Diabetes Foot Care Guidelines

  1. Inspect your feet daily. Check for cuts, blisters, redness, swelling or nail problems. Use a magnifying hand mirror to look at the bottom of your feet. Call your doctor if you notice anything.
  2. Bathe feet in lukewarm, never hot, water. Keep your feet clean by washing them daily. Use only lukewarm water—the temperature you would use on a newborn baby.
  3. Be gentle when bathing your feet. Wash them using a soft washcloth or sponge. Dry by blotting or patting and carefully dry between the toes.

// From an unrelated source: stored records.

(** The responsible partition after a child [p + 2^r] of [p] appears. *)
Lemma responsible_split bm bm' h p r q :
  0 <= p < 2 ^ r -> 0 <= r < 16 -> raw_bit bm p = true -> raw_bit bm (p + 2 ^ r) = false ->
  (∀ j, 0 <= j -> raw_bit bm' j = (j =? p + 2 ^ r) || raw_bit bm j) ->
  responsible bm h q ->
  responsible bm' h (if (q =? p) && (h mod 2 ^ (r + 1) =? p + 2 ^ r) then p + 2 ^ r else q).
Proof.
  intros Hp Hr Ep Ec Hb (Eq & k & Hk & Hqk & Hdeep).
  assert (∀ m, 0 <= m -> 0 <= h mod 2 ^ m) as Hpos.
  { intros m Hm. apply Z.mod_pos_bound, Z.pow_pos_nonneg; lia. }
  assert (0 <= q) by (rewrite Hqk; apply Hpos; lia).
  assert (p + 2 ^ r < 2 ^ (r + 1)) by (rewrite Z.pow_add_r by lia; change (2 ^ 1) with 2; lia).
  destruct (Z.eqb_spec q p) as [Eqp | Hqp]; cbn [andb];
    [destruct (Z.eqb_spec (h mod 2 ^ (r + 1)) (p + 2 ^ r)) as [Eh | Hh] |].
  - split; [by rewrite Hb, Z.eqb_refl by lia |]. exists (r + 1). split; [lia |].
    split; [done |]. intros k' Hk' Ek'. rewrite Hb in Ek' by (apply Hpos; lia).
    apply orb_true_iff in Ek' as [?%Z.eqb_eq | Ek']; [done |].
    exfalso. destruct (Z.le_gt_cases k k') as [Hle | Hgt].
    + pose proof (Hdeep k' ltac:(lia) Ek') as Eq'.
      pose proof (mod_pow2_mod h (r + 1) k' ltac:(lia)) as Em. rewrite Eq', Eh in Em.
      rewrite Z.mod_small in Em by lia. pose proof (Z.pow_pos_nonneg 2 r). lia.
    + pose proof (mod_pow2_mod h (r + 1) k ltac:(lia)) as Em.
      rewrite <- Hqk, Eqp, Eh, Z.mod_small in Em by lia. pose proof (Z.pow_pos_nonneg 2 r). lia.
  - split; [rewrite Hb, Eq by lia; apply orb_true_r |]. exists k. split; [done |].
    split; [done |]. intros k' Hk' Ek'. rewrite Hb in Ek' by (apply Hpos; lia).
    apply orb_true_iff in Ek' as [E'%Z.eqb_eq | Ek']; [| by apply Hdeep].
    exfalso. apply Hh. destruct (Z.le_gt_cases (r + 1) k') as [Hle | Hgt].
    + rewrite <- (mod_pow2_mod h (r + 1) k'), E', Z.mod_small by lia. done.
    + pose proof (Z.mod_pos_bound h (2 ^ k')). pose proof (Z.pow_le_mono_r 2 k' r).
      pose proof (Z.pow_pos_nonneg 2 k'). lia.
  - split; [rewrite Hb, Eq by lia; apply orb_true_r |]. exists k. split; [done |].
    split; [done |]. intros k' Hk' Ek'. rewrite Hb in Ek' by (apply Hpos; lia).
    apply orb_true_iff in Ek' as [E'%Z.eqb_eq | Ek']; [| by apply Hdeep]. exfalso.
    assert (r + 1 <= k') as Hrk.
    { destruct (Z.le_gt_cases (r + 1) k'); [done |].
      pose proof (Z.mod_pos_bound h (2 ^ k')). pose proof (Z.pow_le_mono_r 2 k' r).
      pose proof (Z.pow_pos_nonneg 2 k'). lia. }
    destruct (Z.le_gt_cases k r) as [Hle | Hgt].
    + assert (h mod 2 ^ r = p) as Ehr.
      { rewrite <- (mod_pow2_mod h r k'), E' by lia.
        rewrite <- (Z.mul_1_l (2 ^ r)) at 1. by rewrite Z.mod_add, Z.mod_small by lia. }
      apply Hqp. rewrite <- (Hdeep r); [done | lia | by rewrite Ehr].
    + assert (q = p + 2 ^ r); [| congruence].
      rewrite Hqk, <- (mod_pow2_mod h k k'), E' by lia. apply Z.mod_small.
      pose proof (Z.pow_le_mono_r 2 (r + 1) k). lia.
Qed.

Lemma ToBeMigrated_spec ndebug c hash :
  0 <= c < kMaxPartitions -> (2 <= length hash)%nat ->
  ToBeMigrated ndebug c hash = Some (hash_value hash mod 2 ^ radix_of c =? c).
Proof.
  intros Hc Hl. unfold ToBeMigrated. rewrite ToRadix_spec by done. cbn [mbind option_bind].
  pose proof (radix_of_nonneg c). pose proof (radix_of_16 c Hc).
  by rewrite ComputeIndexFromHash_spec by lia.
Qed.

Lemma responsible_range rep h p :
  Rep_wf rep -> responsible (bitmap rep) h p -> 0 <= p < kMaxPartitions.
Proof.
  intros Hwf (_ & k & Hk & -> & _). rewrite kMaxPartitions_eq.
  pose proof (Z.pow_pos_nonneg 2 k ltac:(lia) ltac:(lia)).
  pose proof (Z.mod_pos_bound h (2 ^ k) ltac:(lia)). pose proof (Z.pow_le_mono_r 2 k 16). lia.
Qed.

(** ** Servers *)
Lemma MapIndexToServer_range i z n : 0 <= i -> 0 <= z -> 0 < n -> 0 <= MapIndexToServer i z n < n.
Proof.
  intros. unfold MapIndexToServer. rewrite Z.rem_mod_nonneg by lia. apply Z.mod_pos_bound. lia.
Qed.

(** Under [SetAll] the radix is that of the last partition, and a power of two of
    virtual servers keeps every hash in range. *)
Lemma full_index_radix n rep : 1 <= n <= kMaxPartitions -> full_index n rep -> radix rep = radix_of (n - 1).
Proof.
  intros Hn [Hwf Hb]. apply Z.le_antisymm.
  - destruct (wf_top _ Hwf) as (j & Hj & Ej & <-). apply radix_of_mono.
    rewrite Hb in Ej by done. destruct (Z.ltb_spec j n), (Z.eqb_spec j 0); cbn in *; lia || done.
  - apply wf_bits; [done | lia |]. rewrite Hb by lia. by rewrite (proj2 (Z.ltb_lt _ _)) by lia.
Qed.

  4. Moisturize your feet but not between your toes. Use a moisturizer daily to keep dry skin from itching or cracking. But don’t moisturize between the toes—that could encourage a fungal infection.
  5. Cut nails carefully. Cut them straight across and file the edges. Don’t cut nails too short, as this could lead to ingrown toenails. If you have concerns about your nails, consult your doctor.
  6. Never treat corns or calluses yourself. No “bathroom surgery” or medicated pads. Visit your doctor for appropriate treatment.
  7. Wear clean, dry socks. Change them daily.
  8. Consider socks made specifically for patients living with diabetes. These socks have extra cushioning, do not have elastic tops, are higher than the ankle and are made from fibers that wick moisture away from the skin.
  9. Wear socks to bed. If your feet get cold at night, wear socks. Never use a heating pad or a hot water bottle.
  10. Shake out your shoes and feel the inside before wearing. Remember, your feet may not be able to feel a pebble or other foreign object, so always inspect your shoes before putting them on.
  11. Keep your feet warm and dry. Don’t let your feet get wet in snow or rain. Wear warm socks and shoes in winter.
  12. Consider using an antiperspirant on the soles of your feet. This is helpful if you have excessive sweating of the feet.
  13. Never walk barefoot. Not even at home! Always wear shoes or slippers. You could step on something and get a scratch or cut.
  14. Take care of your diabetes. Keep your blood sugar levels under control.
  15. Do not smoke. Smoking restricts blood flow in your feet.
  16. Get periodic foot exams. Seeing your foot and ankle surgeon on a regular basis can help prevent the foot complications of diabetes.